- About this task -
Starting with the line that contains "(** The server", set down each line through the end of the entries below, exactly and with nothing added.

- Exercise materials -
(** [ApplyUpdates] of the merged array. *)
Definition r_ApplyUpdates (type : DataHandleType) (mp : bool) (key : Z) (u : RspBuf) : rsv unit :=
  s ← gets (fun s => (if mp then r_realt s else r_store s) !! key);
  stored ← lift (of_option (Undefined "use of an empty NDArray") s);
  merged ← lift (of_option (Undefined "use of an empty NDArray") (r_merged u));
  let new := match updater with
             | Some f => if is_global_server env then f key merged stored else rsp_copy (working_type mp type) merged
             | None => rsp_copy (working_type mp type) merged
             end in
  r_set_store mp key new;;
  when mp (r_set_store false key (rsp_copy (dtype type) new)).

(** The rows are read from the memory of the stored array, row [i] at [i * unit_size]. *)
Definition RowSparsePullResponse (type : DataHandleType) (master_key : Z) (num_rows : nat) (req_meta : KVMeta) (req_data : KVPairs) : rsv unit :=
  let keys := kv_keys req_data in
  if (num_rows =? 0)%nat then
    r_send (Response req_meta (Some {| kv_keys := keys; kv_lens := replicate (length keys) 0; kv_vals := Vals [] |}) false)
  else
    s ← gets (fun s => r_store s !! master_key);
    ensure (match s with Some _ => true | None => false end) "Init first";;
    stored ← lift (of_option (Undefined "use of an empty NDArray") s);
    vals ← lift (for_range 1 (S num_rows) (fun i vals =>
      k ← rd keys i;
      key ← r_decode k;
      r ← rdz (rsp_data stored) (key - master_key);
      Ok (vals ++ r)) []);
    r_send (Response req_meta (Some {| kv_keys := keys; kv_lens := <[0%nat := 0]> (replicate (length keys) (Z.of_nat (rsp_width stored))); kv_vals := Vals vals |}) false).

Definition InitRowSparseStored (type : DataHandleType) (mp : bool) (master_key : Z) (num_rows : nat) (req_meta : KVMeta) (req_data : KVPairs) : rsv unit :=
  num_bytes ← lift (mshadow_sizeof (dtype type));
  len ← lift (rd (kv_lens req_data) 1);
  let unit_len := Z.quot len num_bytes in
  ensure (0 <? unit_len) "Check failed: unit_len > 0";;
  ensure (vals_size num_bytes (kv_vals req_data) =? Z.of_nat num_rows * unit_len * num_bytes) "Check failed: req_data.vals.size() == num_rows * unit_len * num_bytes";;
  ensure (is_real_type (dtype type)) "This operation only supports floating point types";;
  data ← lift (message_values req_data (num_rows * Z.to_nat unit_len));
  let recved := {| rsp_rows := Z.of_nat num_rows; rsp_width := Z.to_nat unit_len; rsp_idx := Z.of_nat <$> seq 0 num_rows;
                   rsp_data := as_rows num_rows (Z.to_nat unit_len) data |} in
  let stored := rsp_copy (working_type mp type) recved in
  r_set_store mp master_key stored;;
  when mp (r_set_store false master_key (rsp_copy (dtype type) stored));;
  r_send (Response req_meta None false).

(** The array of a push message. *)
Definition r_recved (type : DataHandleType) (stored : RowSparse) (master_key : Z) (num_rows : nat) (req_data : KVPairs) : result RowSparse :=
  num_bytes ← mshadow_sizeof (dtype type);
  len ← rd (kv_lens req_data) 1;
  let unit_len := Z.quot len num_bytes in
  check (0 <? unit_len) "Check failed: unit_len > 0";;
  indices ← DecodeRowIds (kv_keys req_data) master_key num_rows;
  check (is_real_type (dtype type)) "This operation only supports floating point types";;
  data ← message_values req_data (num_rows * Z.to_nat unit_len);
  Ok {| rsp_rows := rsp_rows stored; rsp_width := rsp_width stored; rsp_idx := indices; rsp_data := as_rows num_rows (Z.to_nat unit_len) data |}.
Lemma spec_run_round σ key st l :
  σ !! key = Some st → ks_pending st = [] → Forall (counted st) l → l ≠ [] → Z.of_nat (length l) = global_round env →
  spec_run σ (pushes_of (ks_dtype st) key l) =
    Some (<[key := {| ks_dtype := ks_dtype st; ks_value := updated updater key st (total (ks_dtype st) l.*2); ks_pending := [] |}]> σ,
          (fun p => Response p.1.1 None (m_sender p.1.1 <? kOffset)) <$> l).
Proof.
  intros Hst Hpd Hl Hne Hlen'. destruct l as [|p l _] using rev_ind; [done|].
  apply Forall_app in Hl as [Hl Hp]. rewrite Forall_singleton in Hp. rewrite length_app in Hlen'. cbn [length] in Hlen'.
  unfold pushes_of. rewrite fmap_app, spec_run_app. fold (pushes_of (ks_dtype st) key l).
  rewrite (spec_run_open σ key st l) by (done || lia). cbn [mbind option_bind spec_run fmap list_fmap].
  rewrite (spec_push_open σ key st l p) by done. unfold close_round. cbn [ks_pending ks_dtype ks_value].
  rewrite (requests_counted st) by (apply Forall_app; split; [done|by constructor]). rewrite length_fmap, length_app. cbn [length].
  rewrite (proj2 (Z.eqb_eq _ _)) by lia. cbn [mbind option_bind app].
  rewrite app_nil_r, <- list_fmap_compose. unfold arrived. rewrite <- list_fmap_compose.
  done.
Qed.
End Refinement.

(** ** Properties *)

(** The server after [kSyncMode] and [kSyncGlobalMode]. *)
Definition sync_server : Server := set_sync_global_mode true (set_sync_mode true Server_init).

Lemma refines_init : refines true ∅ sync_server.
Proof.
  exists ∅. split; [|done..| |done|done].
  - intros c [x Hx]. done.
  - intros c [x Hx]. done.
Qed.

(** What the optimizer has to respect: it does not change the size of a value. *)
Definition keeps_size (updater : option (Z → chunk → chunk → list float)) : Prop :=
  ∀ f k a b, updater = Some f → length (ch_data a) = length (ch_data b) → length (f k a b) = length (ch_data b).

- Written solution -
(** The server after [kSyncMode] and [kSyncGlobalMode]. *)
Definition sync_server : Server := set_sync_global_mode true (set_sync_mode true Server_init).

Lemma refines_init : refines true ∅ sync_server.
Proof.
  exists ∅. split; [|done..| |done|done].
  - intros c [x Hx]. done.
  - intros c [x Hx]. done.
Qed.

(** What the optimizer has to respect: it does not change the size of a value. *)
Definition keeps_size (updater : option (Z → chunk → chunk → list float)) : Prop :=
  ∀ f k a b, updater = Some f → length (ch_data a) = length (ch_data b) → length (f k a b) = length (ch_data b).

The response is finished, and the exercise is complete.